The compactness theorem is a basic fact in symbolic logic and model theory and asserts that a set (possibly infinite) of first-order sentences is satisfiable, i.e., has a model, if and only if every finite subset of it is satisfiable.

The compactness theorem for the propositional calculus is in a sense equivalent to the topological compactness of Stone spaces; hence the theorem's name.

## Applications

From the theorem it follows for instance that if some first-order sentence holds for every field of characteristic zero, then there exists a constant p such that the sentence holds for every field of characteristic larger than p. This can be seen as follows: suppose S is the sentence under consideration. Then its negation ~S, together with the field axioms and the infinite series of sentences 1+1 ≠ 0, 1+1+1 ≠ 0, ... is not satisfiable by assumption. Therefore a finite subset of these sentences is not satisfiable, meaning that S holds in those fields which have large enough characteristic.

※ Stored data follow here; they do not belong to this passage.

Lemma read_member fuel now path (directory : bool) (data rest : list Z) :
  normalizeUploadRelativePath path = path → path_fits path → fits (Z.of_nat (length data)) → fits now →
  (directory = true → data = []) →
  read_archive (S fuel) (buildTarHeader now path (Z.of_nat (length data)) directory ++ data ++
    replicate (Z.to_nat (paddingForTarBlock (Z.of_nat (length data)))) 0%Z ++ rest) =
  (λ l, (mkTarHeader (encode path) directory (Z.of_nat (length data)), data) :: l) <$> read_archive fuel rest.
Proof.
  intros Hnorm Hfit Hs Ht Hd.
  destruct (read_built_header now path (Z.of_nat (length data)) directory) as (Hlen & Hnz & Hr); [done..|].
  assert ((if directory then 0 else Z.of_nat (length data))%Z = Z.of_nat (length data)) as Hsize.
  { destruct directory; [by rewrite Hd|done]. }
  rewrite Hsize in Hr. set (h := buildTarHeader now path _ directory) in *. cbn [read_archive].
  rewrite <- Hlen, take_app_length, drop_app_length, Hlen, decide_False, Hr by done. cbn.
  rewrite Nat2Z.id, take_app_length. rewrite <- drop_drop, drop_app_length.
  rewrite drop_app_length' by by rewrite length_replicate. by destruct (read_archive fuel rest).
Qed.

Lemma read_end fuel : read_archive (S fuel) (replicate 1024 0%Z) = Some [].
Proof.
  cbn [read_archive]. change (replicate 1024 0%Z) with (replicate (512 + 512) 0%Z). rewrite replicate_add.
  rewrite take_app_length' by done. by rewrite decide_True.
Qed.

Lemma read_directories fuel now directories rest :
  Forall (λ d, normalizeUploadRelativePath d = d ∧ path_fits d) directories → fits now →
  read_archive (length directories + fuel)
    (written ((λ d, ArchiveWrite (buildTarHeader now (d ++ [unit_slash]) 0 true)) <$> directories) ++ rest) =
  (λ l, (directory_member <$> directories) ++ l) <$> read_archive fuel rest.
Proof.
  intros Hd Ht. induction Hd as [|d ds [Hn Hf] _ IH]; cbn [length Nat.add fmap list_fmap].
  { cbn. by destruct (read_archive fuel rest). }
  rewrite written_write, build_header_slash, <- app_assoc.
  pose proof (read_member (length ds + fuel) now d true [] (written ((λ d, ArchiveWrite (buildTarHeader now (d ++ [unit_slash]) 0 true)) <$> ds) ++ rest) Hn Hf) as Hm.
  cbn [length app] in Hm. change (Z.to_nat (paddingForTarBlock (Z.of_nat 0))) with 0 in Hm.
  change (Z.of_nat 0) with 0%Z in Hm. cbn [replicate app] in Hm.
  rewrite Hm by done. rewrite IH. by destruct (read_archive fuel rest).
Qed.

Lemma read_files fuel now items loaded rest :
  Forall (λ item, path_fits (normalizeUploadRelativePath (uf_relativePath item)) ∧ fits (uf_size item)) (kept_files items) → fits now →
  read_archive (length (kept_files items) + fuel) (written (archive_files now items loaded) ++ rest) =
  (λ l, (file_member <$> kept_files items) ++ l) <$> read_archive fuel rest.
Proof.
  intros Hi Ht. revert loaded. unfold kept_files in *. induction items as [|item items IH]; intros loaded; cbn [archive_files].
  { cbn. by destruct (read_archive fuel rest). }
  destruct (decide (normalizeUploadRelativePath (uf_relativePath item) = [])) as [E|E].
  { rewrite filter_cons_False in Hi |- * by tauto. by apply IH. }
  rewrite filter_cons_True in Hi |- * by done. apply Forall_cons in Hi as [[Hf Hs] Hi].
  set (path := normalizeUploadRelativePath (uf_relativePath item)) in *.
  rewrite written_write, written_app, written_file, written_loaded, written_write. cbn [length Nat.add].
  rewrite <- !app_assoc. rewrite (read_member _ now path false (uf_data item)) by (try done; apply normalize_idem).
  rewrite IH by done. by destruct (read_archive fuel rest).
Qed.

(** ** Lemmas: progress *)

(** Reports that only grow, within their bounds. *)
Definition grows (from to : Z) (l : list Z) : Prop := StronglySorted Z.le l ∧ Forall (λ n, from ≤ n ≤ to)%Z l.

Lemma grows_app a b c l k : grows a b l → grows b c k → (a ≤ b ≤ c)%Z → grows a c (l ++ k).
Proof.
  intros [Hl Fl] [Hk Fk] Hb. rewrite Forall_forall in Fl, Fk. split.
  - apply StronglySorted_app_2; [|done..]. intros x y Hx%Fl Hy%Fk. lia.
  - apply Forall_app. split; apply Forall_forall; intros x Hx; [apply Fl in Hx|apply Fk in Hx]; lia.
Qed.

Lemma grows_one a b n : (a ≤ n ≤ b)%Z → grows a b [n].
Proof. intros Hn. split; repeat constructor; lia. Qed.

Lemma chunks_grow fuel data loaded base :
  (0 ≤ loaded ≤ Z.of_nat (length data))%Z →
  grows (base + loaded) (base + Z.of_nat (length data)) (Z.add base <$> (chunk_loop fuel data loaded).*2).
Proof.
  revert loaded. induction fuel as [|fuel IH]; intros loaded Hl; cbn [chunk_loop]; [by split; constructor|].
  destruct (Z.leb_spec (Z.of_nat (length data)) loaded); [by split; constructor|].
  set (next := Z.min _ _). assert (loaded < next ≤ Z.of_nat (length data))%Z by (unfold next, fileReadChunkBytes; lia).
  cbn [fmap list_fmap snd]. apply (grows_app _ (base + next) _ [_]); [by apply grows_one; lia|apply IH; lia|lia].
Qed.

Lemma reads_file data loaded :
  grows loaded (loaded + Z.of_nat (length data)) (reads (writeFileToTarGzipStream data loaded)) ∧
  loads (writeFileToTarGzipStream data loaded) = [].
Proof.
  unfold writeFileToTarGzipStream. case_decide as E; [split; [apply grows_one; lia|done]|].
  assert (∀ l : list (list Z * Z), let steps := l ≫= λ c, [ArchiveWrite c.1; ArchiveRead (loaded + c.2)] in
    reads steps = Z.add loaded <$> l.*2 ∧ loads steps = []) as Hr.
  { induction l as [|[c n] l [IH1 IH2]]; [done|]. cbv zeta in *. cbn [mbind list_bind]. rewrite reads_app, loads_app.
    split; [by rewrite IH1|by rewrite IH2]. }
  destruct (Hr (file_chunks data)) as [-> ->]. split; [|done].
  pose proof (chunks_grow (length data) data 0 loaded) as Hc. rewrite Z.add_0_r in Hc. apply Hc. lia.
Qed.

Lemma uf_size_nonneg item : (0 ≤ uf_size item)%Z.
Proof. apply Nat2Z.is_nonneg. Qed.

Lemma sizes_nonneg (l : list RemoteFileUploadItem) : (0 ≤ sum_bytes (uf_size <$> l))%Z.
Proof. induction l as [|x l IH]; [done|]. rewrite fmap_cons, sum_cons. pose proof (uf_size_nonneg x). lia. Qed.

Lemma total_kept items acc :
  foldl (λ total item, if decide (normalizeUploadRelativePath (uf_relativePath item) = []) then total else (total + uf_size item)%Z) acc items =
  (acc + sum_bytes (uf_size <$> kept_files items))%Z.
Proof.
  revert acc. unfold kept_files. induction items as [|item items IH]; intros acc; cbn [foldl]; [unfold sum_bytes; cbn; lia|].
  case_decide as E.
  - rewrite IH, filter_cons_False by tauto. done.
  - rewrite IH, filter_cons_True by done. cbn [fmap list_fmap]. unfold sum_bytes. cbn [foldl]. rewrite (foldl_add _ (0 + _)%Z). lia.
Qed.

Lemma reads_files now items loaded :
  let total := (loaded + sum_bytes (uf_size <$> kept_files items))%Z in
  grows loaded total (reads (archive_files now items loaded)) ∧ grows loaded total (loads (archive_files now items loaded)).
Proof.
  cbv zeta. revert loaded. unfold kept_files. induction items as [|item items IH]; intros loaded; cbn [archive_files].
  { split; by split; constructor. }
  case_decide as E; [rewrite filter_cons_False by tauto; apply IH|]. rewrite filter_cons_True by done.
  set (l := filter _ items) in *. rewrite fmap_cons, sum_cons. pose proof (uf_size_nonneg item). pose proof (sizes_nonneg l).
  destruct (reads_file (uf_data item) loaded) as [H1 H2]. destruct (IH (loaded + uf_size item)%Z) as [IH1 IH2].
  rewrite <- Z.add_assoc in IH1, IH2.
  change (reads (ArchiveWrite _ :: ?steps)) with (reads steps). change (loads (ArchiveWrite _ :: ?steps)) with (loads steps).
  rewrite reads_app, loads_app, H2. split.
  - eapply grows_app; [exact H1|exact IH1|fold (uf_size item); lia].
  - apply (grows_app loaded (loaded + uf_size item)%Z _ [_]); [apply grows_one; lia|exact IH2|lia].
Qed.

Lemma steps_directories now directories :
  let steps := (λ d, ArchiveWrite (buildTarHeader now (d ++ [unit_slash]) 0 true)) <$> directories in
  reads steps = [] ∧ loads steps = [].
Proof. cbv zeta. by induction directories. Qed.

(** A report of the compression is always made with the present count. *)
Fixpoint compress_ok (loaded : Z) (steps : list ArchiveStep) : Prop :=
  match steps with
  | [] => True
  | ArchiveCompress n :: steps => n = loaded ∧ compress_ok loaded steps
  | ArchiveLoaded n :: steps => compress_ok n steps
  | _ :: steps => compress_ok loaded steps
  end.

Also, it follows from the theorem that any theory that has an infinite model has models of arbitrary large cardinality. So, for instance, there are nonstandard models of Peano arithmetic with uncountably many 'natural numbers'. The nonstandard analysis is another example where infinite natural numbers appear, a possibility that cannot be excluded by any axiomatization - also a consequence of the compactness theorem.

## Proofs

One can prove the compactness theorem using Gödel's completeness theorem, which establishes that a set of sentences is satisfiable if and only if no contradiction can be proven from it. Since proofs are always finite and therefore involve only finitely many of the given sentences, the compactness theorem follows.

Gödel originally proved the compactness theorem in just this way, but later some "purely semantic" proofs of the compactness theorem were found, i.e., proofs that refer to truth but not to provability. One of those proofs relies on ultraproducts.